Un kiff qui pourrait être encore bien plus grand sans quelques contraintes. « C’est un sport qui coûte très cher. Une prothèse c’est environ 6000 euros et il en faut une pour chaque discipline. Et elle n’a qu’une durée de vie de 5 ans. Il n’y a pas de prise en charge ni de primes de course. Il faut donc se débrouiller et aller chercher des partenaires. J’ai la chance d’être soutenu par mon entreprise Bouygues Bâtiment Grand Ouest et de disposer du statut d’athlète de haut niveau Elite. C’est une superbe reconnaissance de mon investissement. Ça m’a aussi permis de démarcher des partenaires plus facilement. J’aimerais aussi que cette pratique soit davantage médiatisée. Je joue le jeu et ne refuse jamais une sollicitation des médias. J’essaie aussi d’être présent sur les réseaux sociaux et de partager mes entraînements par exemple.

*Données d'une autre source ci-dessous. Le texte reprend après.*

(** X14. An enrollment deletes nothing and overwrites nothing but its own
    samples.  However the run ends and whatever the name is, the working
    directory is what it was, and for every path: a directory stays a
    directory; a file keeps its content unless it is one of the files
    image_<k>.jpg of the directory the name leads to; and where nothing
    was there is afterwards nothing, a directory, or such a file. *)
Theorem enrollment_touches_only_own_samples env store :
  let r := create_dataset env store in
  let dir := user_dir (user_name env) store in
  cwd (store_after r) = cwd store /\
  forall p : path,
    match tree store !! p with
    | Some Folder => tree (store_after r) !! p = Some Folder
    | Some (File bytes) =>
        tree (store_after r) !! p = Some (File bytes) \/
        exists k bytes', p = dir ++ [image_name k] /\
                         tree (store_after r) !! p = Some (File bytes')
    | None =>
        tree (store_after r) !! p = None \/
        tree (store_after r) !! p = Some Folder \/
        exists k bytes', p = dir ++ [image_name k] /\
                         tree (store_after r) !! p = Some (File bytes')
    end.
Proof.
  intros r dir.
  set (store1 := (makedirs (join DATASET_PATH (user_name env)) store).1).
  assert (cwd store1 = cwd store /\
          forall p : path,
            match tree store !! p with
            | Some n => tree store1 !! p = Some n
            | None => tree store1 !! p = None \/ tree store1 !! p = Some Folder
            end) as [Hcwd1 Hmade].
  { split; [apply cwd_makedirs|]. intros p.
    destruct (makedirs_tree (join DATASET_PATH (user_name env)) store p)
      as [_ [Heq|[Hnone Hnew]]].
    - fold store1 in Heq. rewrite Heq. destruct (tree store !! p); auto.
    - fold store1 in Hnew. rewrite Hnone. auto. }
  assert (forall store', store' = store \/ store' = store1 ->
            cwd store' = cwd store /\
            forall p : path,
              match tree store !! p with
              | Some Folder => tree store' !! p = Some Folder
              | Some (File bytes) =>
                  tree store' !! p = Some (File bytes) \/
                  exists k bytes', p = dir ++ [image_name k] /\
                                   tree store' !! p = Some (File bytes')
              | None =>
                  tree store' !! p = None \/
                  tree store' !! p = Some Folder \/
                  exists k bytes', p = dir ++ [image_name k] /\
                                   tree store' !! p = Some (File bytes')
              end) as Hsimple.
  { intros store' [->| ->].
    - split; [done|]. intros p. destruct (tree store !! p) as [[|bytes]|]; auto.
    - split; [done|]. intros p. specialize (Hmade p).
      destruct (tree store !! p) as [[|bytes]|]; [done|by left|].
      destruct Hmade; auto. }
  destruct (create_dataset_cases env store)
    as [(_ & _ & Hs)|[(_ & _ & Hs)|[(_ & _ & Hs)|[(_ & _ & Hs)|Hloop]]]];
    try (fold r store1 in Hs; rewrite Hs; apply Hsimple; auto).
  destruct Hloop as (how & count & _ & _ & Hext & _).
  fold r store1 dir in Hext. clearbody r.
  destruct Hext as (_ & _ & [Hcwd _] & Hdirs & Htree & _ & _).
  simpl in Hcwd, Hdirs, Htree.
  split; [congruence|]. intros p. specialize (Hmade p).
  destruct (Htree p) as [Heq|(k & bytes' & _ & Hp & Hfile)].
  - rewrite Heq. destruct (tree store !! p) as [[|bytes]|]; [done|by left|].
    destruct Hmade; auto.
  - destruct (tree store !! p) as [[|bytes]|] eqn:Hwas.
    + specialize (Hdirs p). subst p.
      rewrite !is_dir_entry, Hfile, Hmade in Hdirs. done.
    + right. by exists k, bytes'.
    + right. right. by exists k, bytes'.
Qed.

(** X15. The effects of a run, in order, by the way it ends: nothing at
    all for an empty name; only the call of [os.makedirs] when it raises,
    and when building the classifier raises; that call and the attempt to
    open the camera when it does not open; otherwise that call, the
    camera, and the calls of [cv2.imwrite] for
    image_1.jpg .. image_<count>.jpg in this order in the directory the
    name leads to, followed by the release of the camera when the loop
    was left by one of its exits.  When the loop is left by an exception,
    which happens with a classifier that holds no cascade (then at the
    first frame, before any sample) and without a window to show the
    frames in, the camera is not released. *)
Theorem effects_by_outcome env store :
  let udp := join DATASET_PATH (user_name env) in
  let dir := user_dir (user_name env) store in
  let r := create_dataset env store in
  match ended r with
  | NameEmpty => trace r = []
  | MakedirsRaised | CascadeError => trace r = [Makedirs udp]
  | CameraError => trace r = [Makedirs udp; OpenCamera (cam_index env)]
  | Captured _ count =>
      trace r = [Makedirs udp; OpenCamera (cam_index env)]
                ++ writes dir 0 count ++ [ReleaseCamera]
  | LoopRaised count =>
      trace r = [Makedirs udp; OpenCamera (cam_index env)]
                ++ writes dir 0 count /\
      ((cascade_file env = NotLoaded /\ count = 0%nat) \/ display env = false)
  end.
Proof.
  intros udp dir r.
  destruct (create_dataset_cases env store)
    as [(He & Ht & _)|[(He & Ht & _)|[(He & Ht & _)|[(He & Ht & _)|Hloop]]]];
    try (fold r udp in He, Ht; by rewrite He).
  destruct Hloop as (how & count & He & Ht & _ & Hraised).
  fold r udp dir in He, Ht. rewrite He.
  destruct how as [why|].
  - by rewrite Ht, <- app_assoc.
  - split; [by rewrite Ht, app_nil_r | by apply Hraised].
Qed.

(** X16. How far the count can go.  Let the name be non-empty,
    [os.makedirs] return, the cascade be loaded, a window be there to show
    the frames in, and the camera open.  If no read of the feed shows more
    than [m] faces with a non-empty crop (for some [m >= 1]), the run ends
    with a count below [IMAGES_TO_CAPTURE + m]; in particular, with at most
    one such face per frame the count never exceeds [IMAGES_TO_CAPTURE].
    A run that ends because the loop condition failed has reached
    [IMAGES_TO_CAPTURE]; one that ends on a failed read has not. *)
Theorem count_bounds env store detect feed (m : nat) :
  user_name env <> "" ->
  (makedirs (join DATASET_PATH (user_name env)) store).2 = true ->
  cascade env = Some detect ->
  display env = true ->
  cameras env (cam_index env) = Some feed ->
  (1 <= m)%nat ->
  Forall (fun f => (clear_in detect f <= m)%nat) feed ->
  exists why count,
    ended (create_dataset env store) = Captured why count /\
    (count < IMAGES_TO_CAPTURE + m)%nat /\
    (why = Reached -> (IMAGES_TO_CAPTURE <= count)%nat) /\
    (why = FrameLost -> (count < IMAGES_TO_CAPTURE)%nat).
Proof.
  intros Hname Hmade Hcascade Hshow Hcam Hm Hfeed.
  apply cascade_Some in Hcascade.
  rewrite (create_dataset_loop env store feed Hname Hmade) by congruence.
  cbv zeta. rewrite Hcascade, Hshow.
  set (acc0 := (0%nat, _, _)).
  destruct (capture_stops detect (jpeg env) (user_dir (user_name env) store)
              feed acc0) as [why Hwhy].
  pose proof (capture_bounds detect (jpeg env) true
                (user_dir (user_name env) store) m feed acc0 Hm Hfeed) as Hb.
  cbv zeta in Hb.
  destruct (capture _ _ _ _ _ _) as [how [[count store'] trace']].
  simpl in Hwhy, Hb. subst how. exists why, count. split; [done|].
  destruct Hb as (Hlt & Hreached & Hlost);
    [unfold IMAGES_TO_CAPTURE; simpl; lia|].
  split; [done|]. split; intros ->; auto.
Qed.

Lemma count_bounds_witness :
  exists why count,
    ended (create_dataset (enroll_env "alice" feed_overshoot) ∅) = Captured why count /\
    (count < IMAGES_TO_CAPTURE + 2)%nat /\
    (why = Reached -> (IMAGES_TO_CAPTURE <= count)%nat) /\
    (why = FrameLost -> (count < IMAGES_TO_CAPTURE)%nat).
Proof.
  apply (count_bounds (enroll_env "alice" feed_overshoot) ∅ per_pixel
           feed_overshoot 2);
    [discriminate|reflexivity|reflexivity|reflexivity|reflexivity|lia|].
  apply Forall_forall. intros f Hf.
  apply elem_of_app in Hf as [Hf|Hf].
  - apply elem_of_replicate in Hf as [-> _]. vm_compute. lia.
  - apply list_elem_of_singleton in Hf as ->. vm_compute. lia.
Defined.

(** X17. Each stored sample is the .jpg encoding of the crop of its
    frame, not the crop itself.  Let the name be non-empty, [os.makedirs]
    return, the cascade be loaded, a window be there to show the frames
    in, and the camera open.  When the first [IMAGES_TO_CAPTURE] reads each
    show exactly one face with a non-empty crop and 'q' is not pressed
    during the first [IMAGES_TO_CAPTURE - 1] of them, then for read number
    [i] (counted from 0), if no directory lies at image_<i+1>.jpg and the
    system does not refuse that file, it holds after the run what
    [cv2.imwrite] encodes the crop of the region detected in that read to,
    whatever it held before. *)
Theorem samples_are_the_crops env store detect feed
    (i : nat) gray (key : Z) (r : region) :
  user_name env <> "" ->
  (makedirs (join DATASET_PATH (user_name env)) store).2 = true ->
  cascade env = Some detect ->
  display env = true ->
  cameras env (cam_index env) = Some feed ->
  (IMAGES_TO_CAPTURE <= length feed)%nat ->
  forallb (one_face detect) (take IMAGES_TO_CAPTURE feed) = true ->
  forallb no_quit (take (IMAGES_TO_CAPTURE - 1) feed) = true ->
  (i < IMAGES_TO_CAPTURE)%nat ->
  feed !! i = Some (Frame gray key) ->
  detect gray = [r] ->
  is_dir (makedirs (join DATASET_PATH (user_name env)) store).1
    (user_dir (user_name env) store ++ [image_name (S i)]) = false ->
  denied store (user_dir (user_name env) store ++ [image_name (S i)]) = false ->
  partition (user_name env) (store_after (create_dataset env store))
    !! image_name (S i) = Some (File (jpeg env (crop gray r))).
Proof.
  intros Hname Hmade Hcascade Hshow Hcam Hlen Hface Hkey Hi Hframe Hdetect
    Hfree Hmay.
  apply cascade_Some in Hcascade.
  rewrite (create_dataset_loop env store feed Hname Hmade) by congruence.
  cbv zeta. rewrite Hcascade, Hshow.
  set (udp := join DATASET_PATH (user_name env)) in *.
  set (dir := user_dir (user_name env) store) in *.
  set (store1 := (makedirs udp store).1) in *.
  set (acc0 := (0%nat, store1, [Makedirs udp; OpenCamera (cam_index env)])).
  destruct (capture_stops detect (jpeg env) dir feed acc0) as [why Hwhy].
  destruct (cwd_makedirs udp store) as [Hcwd1 Hden1].
  fold store1 in Hcwd1, Hden1.
  pose proof (capture_contents detect (jpeg env) dir IMAGES_TO_CAPTURE feed
                acc0 eq_refl Hlen Hface Hkey
                (makedirs_reaches udp store Hmade) i gray key r Hi Hframe
                Hdetect Hfree) as Hfile.
  pose proof (capture_extends (detector (Loaded detect)) (jpeg env) true dir
                feed acc0) as Hext.
  destruct (capture _ _ _ _ _ _) as [how [[count store'] trace']].
  simpl in Hwhy, Hfile, Hext. subst how. cbn [store_after].
  destruct Hext as (_ & _ & [Hcwd _] & _). simpl in Hcwd.
  rewrite (partition_lookup _ store store') by congruence.
  apply Hfile. by rewrite Hden1.
Qed.

Lemma samples_are_the_crops_witness :
  partition "alice"
    (store_after (create_dataset (enroll_env "alice" feed_exact) store_stale))
    !! image_name 3 = Some (File (toy_jpeg [[5]])).
Proof.
  apply (samples_are_the_crops (enroll_env "alice" feed_exact) store_stale
           per_pixel feed_exact 2 [[5]] (-1) (0, 0, 1, 1));
    try reflexivity; try discriminate.
  unfold IMAGES_TO_CAPTURE. lia.
Defined.



End dataset_more.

Mais il reste encore beaucoup de chemin et je me demande parfois quoi faire pour faire avancer les choses plus vite. »
Une structure professionnelle à ses côtés
Pour l’épauler, le champion a su mettre en place toute une structure. « Le triathlon est un sport individuel mais les résultats sont le résultat d’un travail d’équipe. Avant tout, il y a d’abord ma famille, ma femme Eva et mes enfants Enzo et Lola qui me donnent la pêche. J’ai mes deux entraîneurs, Nicolas Pouleau dans mon club, et Nicolas Becker en équipe de France qui sont aussi très précieux. Tout comme mon orthoprothésiste Gérard Baskakoff. Ils sont tous très importants car ils amènent des ondes positives et ça génère de la sérénité. Je m’entraîne dans des conditions difficiles car c’est le moyen de rendre les courses plus faciles. En moyenne, j’atteins un total de 25 à 30 heures d’entraînement par semaine avec deux disciplines par jour et parfois même les trois. Cela représente environ 20 km de natation, 300 km de vélo et 40 km de course pied hebdomadaires. J’ai une vie active avec mes deux enfants et je n’ai pas trop de périodes de repos. J’enchaine mes séances. C’est plus dur mais ça doit m’aider. » Atout numéro 1 des Bleus pour les Jeux paralympiques 2020… en 2021, il est évidemment suivi de très près par la Fédération. « Il se donne les moyens de réussir, insiste Becker. Il a professionnalisé son organisation. A la FFTRI, nous essayons de le mettre dans les meilleures conditions possibles car c’est évidemment notre grosse cote pour Tokyo. C’est une locomotive. Son entraîneur du Rouen Triathlon est intégré au staff de l’équipe de France par exemple et il dispose d’une structure d’entraînement de haut niveau. Ce qu’il aime, c’est la compétition, pas l’entraînement, justifie Becker. Et puis il veut faire passer le message à ses adversaires qu’ils iront à Tokyo pour faire deuxièmes. »
A Tokyo pour une médaille… au minimum
Tokyo et ce rêve de faire retentir La Marseillaise pour la première fois dans la courte histoire paralympique du triathlon, entrée au programme en 2016, à Rio. « Si on regarde les dernières saisons, je suis le favori, consent-il. Je suis concentré sur mon objectif, c’est-à-dire obtenir une médaille. L’or serait évidemment le rêve, mais même un autre métal me rendrait heureux. Cela concrétiserait tout ce parcours. Mais ça reste la course d’un jour. » Un jour pour faire à nouveau basculer sa vie.